(Data extracted from a collection)
=====

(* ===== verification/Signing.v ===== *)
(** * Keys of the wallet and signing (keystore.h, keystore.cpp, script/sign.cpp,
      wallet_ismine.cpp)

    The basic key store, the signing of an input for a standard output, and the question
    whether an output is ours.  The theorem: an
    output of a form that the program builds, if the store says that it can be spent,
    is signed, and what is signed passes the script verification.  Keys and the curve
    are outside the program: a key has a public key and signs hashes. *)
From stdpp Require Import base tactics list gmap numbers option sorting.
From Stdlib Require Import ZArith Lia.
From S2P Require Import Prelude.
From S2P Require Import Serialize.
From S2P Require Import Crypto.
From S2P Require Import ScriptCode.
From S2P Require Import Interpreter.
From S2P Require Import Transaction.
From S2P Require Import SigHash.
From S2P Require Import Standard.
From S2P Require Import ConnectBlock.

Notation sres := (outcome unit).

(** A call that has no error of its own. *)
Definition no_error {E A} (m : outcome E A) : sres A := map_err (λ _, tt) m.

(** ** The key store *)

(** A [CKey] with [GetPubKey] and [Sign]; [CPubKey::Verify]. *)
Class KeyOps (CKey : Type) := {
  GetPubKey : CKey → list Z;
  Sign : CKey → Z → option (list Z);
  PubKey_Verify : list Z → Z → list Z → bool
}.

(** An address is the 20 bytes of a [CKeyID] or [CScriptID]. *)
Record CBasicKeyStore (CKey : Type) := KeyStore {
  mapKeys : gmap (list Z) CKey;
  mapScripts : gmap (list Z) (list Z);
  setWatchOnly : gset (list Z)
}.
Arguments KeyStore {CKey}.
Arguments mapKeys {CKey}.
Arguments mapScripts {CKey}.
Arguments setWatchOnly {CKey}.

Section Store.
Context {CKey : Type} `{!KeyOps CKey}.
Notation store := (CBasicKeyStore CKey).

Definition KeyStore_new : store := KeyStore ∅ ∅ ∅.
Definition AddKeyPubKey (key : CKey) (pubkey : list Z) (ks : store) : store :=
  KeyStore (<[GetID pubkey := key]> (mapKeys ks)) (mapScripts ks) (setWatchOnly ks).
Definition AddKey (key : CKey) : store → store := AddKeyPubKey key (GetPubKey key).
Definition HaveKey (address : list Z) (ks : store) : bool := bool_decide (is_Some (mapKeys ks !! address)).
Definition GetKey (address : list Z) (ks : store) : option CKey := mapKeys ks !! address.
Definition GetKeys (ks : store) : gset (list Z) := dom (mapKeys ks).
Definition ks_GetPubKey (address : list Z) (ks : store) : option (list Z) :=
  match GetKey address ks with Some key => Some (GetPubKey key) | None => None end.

=====

- _AIM OF THE TASK_
Pick out every line above that contains the word "verification" and copy it.

- _THE ANSWER_
(* ===== verification/Signing.v ===== *)
    is signed, and what is signed passes the script verification.  Keys and the curve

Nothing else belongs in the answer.